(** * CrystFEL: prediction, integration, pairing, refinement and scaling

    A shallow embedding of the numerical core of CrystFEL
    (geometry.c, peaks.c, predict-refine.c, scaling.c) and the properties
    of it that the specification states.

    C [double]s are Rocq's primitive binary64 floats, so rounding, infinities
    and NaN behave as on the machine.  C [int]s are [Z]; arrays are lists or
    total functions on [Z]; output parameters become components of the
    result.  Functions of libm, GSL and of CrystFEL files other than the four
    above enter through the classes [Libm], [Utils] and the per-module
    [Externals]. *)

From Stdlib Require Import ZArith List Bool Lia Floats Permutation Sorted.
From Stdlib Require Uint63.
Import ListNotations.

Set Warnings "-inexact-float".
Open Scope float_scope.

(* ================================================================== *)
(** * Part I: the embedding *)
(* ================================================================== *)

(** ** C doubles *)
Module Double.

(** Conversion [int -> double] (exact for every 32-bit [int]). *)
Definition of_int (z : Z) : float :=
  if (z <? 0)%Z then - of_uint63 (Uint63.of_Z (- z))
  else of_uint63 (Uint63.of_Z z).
· · · · ·
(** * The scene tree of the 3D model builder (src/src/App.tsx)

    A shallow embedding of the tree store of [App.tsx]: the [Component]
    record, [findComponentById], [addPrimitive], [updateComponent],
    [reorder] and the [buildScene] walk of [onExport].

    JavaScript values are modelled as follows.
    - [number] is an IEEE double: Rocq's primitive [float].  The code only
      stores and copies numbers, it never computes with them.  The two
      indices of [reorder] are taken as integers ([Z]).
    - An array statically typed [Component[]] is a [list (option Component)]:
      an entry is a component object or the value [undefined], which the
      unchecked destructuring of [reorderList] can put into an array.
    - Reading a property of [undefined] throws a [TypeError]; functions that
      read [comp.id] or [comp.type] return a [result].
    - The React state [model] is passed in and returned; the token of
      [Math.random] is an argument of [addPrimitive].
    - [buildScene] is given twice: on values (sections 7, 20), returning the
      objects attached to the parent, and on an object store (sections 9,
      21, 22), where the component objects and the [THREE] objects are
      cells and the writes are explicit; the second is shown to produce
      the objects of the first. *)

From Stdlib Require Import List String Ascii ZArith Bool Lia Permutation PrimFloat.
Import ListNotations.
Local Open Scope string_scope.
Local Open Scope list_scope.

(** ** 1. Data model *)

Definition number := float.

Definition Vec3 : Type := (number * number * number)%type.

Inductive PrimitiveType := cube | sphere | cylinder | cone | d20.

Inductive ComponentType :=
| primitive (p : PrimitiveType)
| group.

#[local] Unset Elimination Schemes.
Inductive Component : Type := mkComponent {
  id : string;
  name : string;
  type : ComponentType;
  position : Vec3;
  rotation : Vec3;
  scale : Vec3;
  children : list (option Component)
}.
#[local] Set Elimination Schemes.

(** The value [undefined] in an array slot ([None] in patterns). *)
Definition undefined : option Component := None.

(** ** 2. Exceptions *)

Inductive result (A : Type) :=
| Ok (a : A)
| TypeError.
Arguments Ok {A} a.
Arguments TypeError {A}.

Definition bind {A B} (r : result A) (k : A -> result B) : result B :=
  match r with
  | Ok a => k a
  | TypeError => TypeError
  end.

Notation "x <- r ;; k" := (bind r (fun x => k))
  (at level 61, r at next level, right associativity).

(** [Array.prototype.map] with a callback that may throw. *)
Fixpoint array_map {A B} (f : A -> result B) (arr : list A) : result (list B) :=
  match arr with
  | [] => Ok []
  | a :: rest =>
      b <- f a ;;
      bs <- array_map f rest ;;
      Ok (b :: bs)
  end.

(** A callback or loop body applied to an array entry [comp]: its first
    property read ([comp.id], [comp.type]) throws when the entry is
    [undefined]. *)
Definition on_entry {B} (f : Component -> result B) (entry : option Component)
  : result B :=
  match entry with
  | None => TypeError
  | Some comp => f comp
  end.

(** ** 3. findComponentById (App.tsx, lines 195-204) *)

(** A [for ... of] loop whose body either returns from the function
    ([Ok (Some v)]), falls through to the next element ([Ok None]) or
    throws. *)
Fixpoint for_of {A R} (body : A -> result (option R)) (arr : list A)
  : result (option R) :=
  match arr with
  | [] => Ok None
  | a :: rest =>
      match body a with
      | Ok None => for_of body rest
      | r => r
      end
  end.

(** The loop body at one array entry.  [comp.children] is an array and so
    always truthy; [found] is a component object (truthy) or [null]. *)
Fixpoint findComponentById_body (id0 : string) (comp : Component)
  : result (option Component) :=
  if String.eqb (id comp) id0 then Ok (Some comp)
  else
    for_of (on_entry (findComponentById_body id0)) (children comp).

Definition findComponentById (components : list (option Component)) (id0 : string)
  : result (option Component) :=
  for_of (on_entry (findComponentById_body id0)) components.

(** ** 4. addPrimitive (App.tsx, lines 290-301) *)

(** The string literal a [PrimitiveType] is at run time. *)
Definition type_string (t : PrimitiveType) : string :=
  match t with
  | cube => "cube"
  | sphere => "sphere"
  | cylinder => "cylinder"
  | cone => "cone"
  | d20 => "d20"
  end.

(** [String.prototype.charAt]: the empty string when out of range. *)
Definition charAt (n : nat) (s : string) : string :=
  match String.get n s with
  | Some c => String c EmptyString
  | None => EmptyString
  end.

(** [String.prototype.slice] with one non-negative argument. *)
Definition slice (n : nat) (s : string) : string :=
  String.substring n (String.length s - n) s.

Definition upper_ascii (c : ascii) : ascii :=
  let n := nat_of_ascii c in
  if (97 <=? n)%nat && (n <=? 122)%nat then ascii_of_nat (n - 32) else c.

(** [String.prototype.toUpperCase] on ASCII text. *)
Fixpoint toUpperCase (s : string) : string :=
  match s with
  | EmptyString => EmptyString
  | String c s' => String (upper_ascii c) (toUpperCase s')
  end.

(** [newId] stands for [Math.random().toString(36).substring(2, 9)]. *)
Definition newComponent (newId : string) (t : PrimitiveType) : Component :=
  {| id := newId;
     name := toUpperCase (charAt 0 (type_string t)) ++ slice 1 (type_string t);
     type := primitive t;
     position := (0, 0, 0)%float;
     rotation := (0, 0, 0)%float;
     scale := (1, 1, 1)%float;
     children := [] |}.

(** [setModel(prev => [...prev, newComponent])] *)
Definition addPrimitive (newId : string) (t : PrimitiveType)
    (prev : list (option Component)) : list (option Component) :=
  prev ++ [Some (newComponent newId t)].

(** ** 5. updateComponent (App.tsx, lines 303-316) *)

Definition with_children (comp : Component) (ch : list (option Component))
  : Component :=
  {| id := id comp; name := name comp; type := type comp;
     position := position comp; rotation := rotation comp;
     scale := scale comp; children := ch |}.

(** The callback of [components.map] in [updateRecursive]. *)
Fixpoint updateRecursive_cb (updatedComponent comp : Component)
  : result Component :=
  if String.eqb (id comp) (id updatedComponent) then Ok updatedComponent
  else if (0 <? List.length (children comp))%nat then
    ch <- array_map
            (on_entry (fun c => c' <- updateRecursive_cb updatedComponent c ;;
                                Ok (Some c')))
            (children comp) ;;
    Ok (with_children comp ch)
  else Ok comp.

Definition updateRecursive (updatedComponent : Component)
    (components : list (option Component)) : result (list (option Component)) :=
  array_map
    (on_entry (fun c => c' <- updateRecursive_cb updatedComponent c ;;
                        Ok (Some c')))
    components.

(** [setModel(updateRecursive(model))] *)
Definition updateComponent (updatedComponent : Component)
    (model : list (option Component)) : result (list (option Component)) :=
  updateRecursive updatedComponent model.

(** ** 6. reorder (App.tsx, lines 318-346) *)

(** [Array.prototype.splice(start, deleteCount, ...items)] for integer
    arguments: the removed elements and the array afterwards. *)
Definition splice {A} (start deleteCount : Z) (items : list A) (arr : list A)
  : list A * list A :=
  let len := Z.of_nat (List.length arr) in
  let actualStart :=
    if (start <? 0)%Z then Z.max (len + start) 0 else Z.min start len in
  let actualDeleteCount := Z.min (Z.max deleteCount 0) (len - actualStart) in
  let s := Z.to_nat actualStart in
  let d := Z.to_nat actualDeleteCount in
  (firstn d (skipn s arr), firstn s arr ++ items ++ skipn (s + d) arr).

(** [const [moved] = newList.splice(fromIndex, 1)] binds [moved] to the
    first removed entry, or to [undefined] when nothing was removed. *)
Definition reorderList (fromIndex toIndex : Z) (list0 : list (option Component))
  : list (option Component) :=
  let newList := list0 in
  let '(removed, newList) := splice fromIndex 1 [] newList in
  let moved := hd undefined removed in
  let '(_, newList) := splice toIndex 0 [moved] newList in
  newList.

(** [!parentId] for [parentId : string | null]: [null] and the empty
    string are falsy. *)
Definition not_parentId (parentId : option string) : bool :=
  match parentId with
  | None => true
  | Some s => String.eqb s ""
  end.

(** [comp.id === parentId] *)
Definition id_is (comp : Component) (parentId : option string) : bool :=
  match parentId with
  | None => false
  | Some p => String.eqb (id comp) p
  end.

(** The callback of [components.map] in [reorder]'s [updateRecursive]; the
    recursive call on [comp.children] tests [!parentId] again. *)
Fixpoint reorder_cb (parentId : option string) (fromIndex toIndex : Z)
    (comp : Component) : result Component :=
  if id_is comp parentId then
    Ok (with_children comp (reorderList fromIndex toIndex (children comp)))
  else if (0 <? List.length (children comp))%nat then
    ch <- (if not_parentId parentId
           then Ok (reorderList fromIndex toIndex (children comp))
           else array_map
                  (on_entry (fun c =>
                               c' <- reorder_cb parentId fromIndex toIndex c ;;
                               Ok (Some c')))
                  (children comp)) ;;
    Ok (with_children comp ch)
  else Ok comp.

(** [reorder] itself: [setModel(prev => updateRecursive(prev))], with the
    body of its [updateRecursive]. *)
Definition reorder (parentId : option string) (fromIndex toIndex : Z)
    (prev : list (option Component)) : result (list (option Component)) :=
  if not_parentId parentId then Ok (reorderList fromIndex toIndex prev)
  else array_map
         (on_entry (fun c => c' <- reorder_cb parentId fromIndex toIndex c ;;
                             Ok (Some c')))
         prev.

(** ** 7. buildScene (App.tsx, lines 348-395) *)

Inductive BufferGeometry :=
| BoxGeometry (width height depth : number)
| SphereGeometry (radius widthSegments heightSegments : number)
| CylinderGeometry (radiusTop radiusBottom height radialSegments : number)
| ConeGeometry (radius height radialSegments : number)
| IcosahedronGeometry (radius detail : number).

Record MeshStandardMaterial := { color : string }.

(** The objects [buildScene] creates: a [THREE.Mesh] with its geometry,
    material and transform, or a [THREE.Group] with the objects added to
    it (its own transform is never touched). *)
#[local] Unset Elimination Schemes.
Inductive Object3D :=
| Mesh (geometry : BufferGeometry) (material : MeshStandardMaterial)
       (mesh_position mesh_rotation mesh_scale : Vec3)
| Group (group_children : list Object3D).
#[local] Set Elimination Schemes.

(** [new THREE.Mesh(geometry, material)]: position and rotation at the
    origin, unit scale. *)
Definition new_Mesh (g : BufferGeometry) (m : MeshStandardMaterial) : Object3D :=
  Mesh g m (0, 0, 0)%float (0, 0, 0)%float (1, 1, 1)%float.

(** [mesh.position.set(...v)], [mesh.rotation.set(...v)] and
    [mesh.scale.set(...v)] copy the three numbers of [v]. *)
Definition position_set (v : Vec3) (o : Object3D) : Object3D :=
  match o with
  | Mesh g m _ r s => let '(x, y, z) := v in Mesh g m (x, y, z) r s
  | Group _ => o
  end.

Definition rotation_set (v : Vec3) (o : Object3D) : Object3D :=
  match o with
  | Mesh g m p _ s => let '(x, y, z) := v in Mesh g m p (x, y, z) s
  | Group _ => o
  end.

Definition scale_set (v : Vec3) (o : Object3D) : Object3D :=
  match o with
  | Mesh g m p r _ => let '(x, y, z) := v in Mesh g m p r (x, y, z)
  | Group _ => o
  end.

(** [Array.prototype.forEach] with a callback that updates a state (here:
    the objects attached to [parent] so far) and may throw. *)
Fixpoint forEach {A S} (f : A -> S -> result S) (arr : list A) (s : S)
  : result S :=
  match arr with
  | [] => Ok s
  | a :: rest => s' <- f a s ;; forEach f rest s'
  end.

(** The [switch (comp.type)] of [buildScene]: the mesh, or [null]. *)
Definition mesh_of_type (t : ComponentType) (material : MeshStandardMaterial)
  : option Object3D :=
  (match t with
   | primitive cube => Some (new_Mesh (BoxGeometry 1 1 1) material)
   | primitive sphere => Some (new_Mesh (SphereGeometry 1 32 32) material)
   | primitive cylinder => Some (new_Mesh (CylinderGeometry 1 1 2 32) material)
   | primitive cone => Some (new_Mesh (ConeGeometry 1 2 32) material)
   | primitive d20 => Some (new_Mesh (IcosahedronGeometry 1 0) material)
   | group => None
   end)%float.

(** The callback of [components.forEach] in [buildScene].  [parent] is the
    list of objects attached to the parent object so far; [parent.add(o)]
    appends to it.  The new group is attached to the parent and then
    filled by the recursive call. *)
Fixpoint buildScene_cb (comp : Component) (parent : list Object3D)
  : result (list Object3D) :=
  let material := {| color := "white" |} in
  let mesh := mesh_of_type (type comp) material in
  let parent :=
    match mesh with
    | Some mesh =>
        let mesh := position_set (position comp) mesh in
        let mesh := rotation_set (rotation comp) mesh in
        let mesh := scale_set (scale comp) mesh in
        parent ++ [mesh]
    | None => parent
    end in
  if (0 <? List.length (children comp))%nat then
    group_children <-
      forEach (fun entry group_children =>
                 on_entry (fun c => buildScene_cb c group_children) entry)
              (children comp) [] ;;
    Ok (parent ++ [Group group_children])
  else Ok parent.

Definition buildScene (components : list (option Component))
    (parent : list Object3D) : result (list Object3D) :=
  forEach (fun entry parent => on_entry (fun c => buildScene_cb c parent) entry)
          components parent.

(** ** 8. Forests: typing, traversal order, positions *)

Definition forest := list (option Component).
· · · · ·
WHAT YOU ARE ASKED TO DO: Look through the entries above; copy each line where the string "next" appears.

EXERCISE ANSWER:
  (at level 61, r at next level, right associativity).
    ([Ok (Some v)]), falls through to the next element ([Ok None]) or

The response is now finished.